Fig. 5: Binding site mutations on TEN2 abolish LPHN3 binding in both trans and cis-like.

a Diagram for WT TEN2 −SS and TEN2 DHR −SS constructs. DHR mutation (D1737N, H1738T, R1739T) is on the TEN2 β-barrel located at the LPHN3-binding interface (black dots). Results for TEN2 and LPHN3 binding in different experimental setups (Fig. 4a–c) are summarized in the table. The DHR mutation breaks the interaction of TEN2 with LPHN3 in all experimental setups. b Representative images for cell-aggregation assays with TEN2 constructs and full-length LPHN3. WT TEN2 −SS induces cell aggregation with LPHN3, while TEN2 DHR −SS abolishes cell aggregation. HEK293 cells were co-transfected with TEN2 or LPHN3 and either tdTomato or EGFP as indicated. Scale bar indicates 100 µm. Quantification of aggregation index (%) is shown on the right (***p < 0.001 by one-way ANOVA). c TEN2 constructs expressed in mammalian cells were tested for their ability to bind soluble biotinylated LPHN3 or LPHN1 Lec domain using flow cytometry experiments (left) or cell-surface staining assays (right). The DHR mutation abolishes the cis-like interaction between TEN2 and LPHN. TEN2 construct expression was determined by HA tag fluorescence (Y axis) and purified Lec binding to TEN2-expressing cells was measured by fluorescence of DyLight attached to neutravidin (X axis). Dot plots represent the correlation between TEN2 expression and LPHN3 binding. Black cross indicates “high TEN2 expression and high LPHN3 binding” gate. Scale bar indicates 20 µm. Quantification of cell-surface-binding assays are shown next to the image (***p < 0.001 by one-way ANOVA). d Size-exclusion chromatograms showing the formation of a binary complex between soluble TEN2 −SS ECRΔ1 and full LPHN3 ECR (left, black line). Individual proteins are shown as control (dotted lines).
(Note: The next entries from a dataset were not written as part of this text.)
(** Steps that take items out of the buckets, or change their keys. *)
Lemma futex_ok_shrink s st' T' removed :
  futex_ok s -> placed st' -> (ident <$> items st') ++ removed ≡ₚ ident <$> items (fx_state s) ->
  (forall tid t, T' !! tid = Some t -> exists t0, fx_threads s !! tid = Some t0 /\
     own_item t0 = own_item t /\ (forall it, t = Sleeping it -> t0 = Sleeping it)) ->
  (forall w, fs_woken (fx_state s) !! w = Some true -> fs_woken st' !! w = Some true) ->
  (forall tid it, T' !! tid = Some (Sleeping it) -> ident it ∈ removed ->
     fs_woken st' !! fi_waiter it = Some true) ->
  futex_ok (mkFutexSys st' T').
Proof.
  intros [Hp Hnd Hr Hown Hsl] Hp' Hperm HT Hmono Hrem.
  assert (Hw : (fi_waiter <$> items st') ++ ((fun i => i.1.2) <$> removed) ≡ₚ fi_waiter <$> items (fx_state s)).
  { rewrite !waiters_ident, <- fmap_app. by apply fmap_Permutation. }
  constructor; simpl; [done| | | |].
  - rewrite <- Hw in Hnd. by apply list.NoDup_app in Hnd as [? _].
  - intros w Hin. apply Hr. rewrite <- Hw. set_solver.
  - intros tid t Ht. destruct (HT tid t Ht) as (t0 & H0 & <- & _). by apply (Hown tid).
  - intros tid it Ht. destruct (HT tid _ Ht) as (t0 & H0 & _ & Hs). rewrite (Hs it eq_refl) in H0.
    destruct (Hsl tid it H0) as [Hf|Hin]; [left; by apply Hmono|].
    rewrite <- Hperm in Hin. apply elem_of_app in Hin as [Hin|Hin]; [by right|left; eauto].
Qed.

Lemma wake_flags_mono st addr n bs st' w x :
  wakes st addr n bs st' w -> fs_woken st !! x = Some true -> fs_woken st' !! x = Some true.
Proof. intros H Hx. rewrite (wakes_flags _ _ _ _ _ _ H). by case_decide. Qed.

Lemma wake_keeps_ok s addr n bs st' w :
  futex_ok s -> placed st' -> wakes (fx_state s) addr n bs st' w ->
  futex_ok (mkFutexSys st' (fx_threads s)).
Proof.
  intros Hok Hp' Hw. apply (futex_ok_shrink s st' _ (ident <$> w)); [done|done| | | |].
  - rewrite <- fmap_app. apply fmap_Permutation, (wakes_items _ _ _ _ _ _ Hw).
  - intros tid t Ht. by exists t.
  - intros x. by apply (wake_flags_mono _ _ _ _ _ _ _ Hw).
  - intros tid it _ Hin. rewrite (wakes_flags _ _ _ _ _ _ Hw), decide_True; [done|].
    apply list_elem_of_fmap in Hin as (x & Heq & Hx). apply list_elem_of_fmap. exists x.
    split; [|done]. by inversion Heq.
Qed.

Lemma move_keeps_ok s addr n new st' :
  futex_ok s -> placed st' -> moves (fx_state s) addr n new st' -> futex_ok (mkFutexSys st' (fx_threads s)).
Proof.
  intros Hok Hp' Hm. apply (futex_ok_shrink s st' _ []); [done|done| | | |].
  - rewrite app_nil_r. apply (moves_items _ _ _ _ _ Hm).
  - intros tid t Ht. by exists t.
  - intros x. by rewrite (moves_flags _ _ _ _ _ Hm).
  - intros tid it _ Hin. by apply not_elem_of_nil in Hin.
Qed.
LPHN binding mutant does not bind LPHN3 ECR (right, green line), as observed by the lack of co-elution in fractions ran on SDS-PAGE. Colors of the chromatograms and the boxes around the gels match. Data in b and c are presented as mean ± SEM, n = 3, and are representative of at least three independent experiments. Source data are provided as a Source Data file.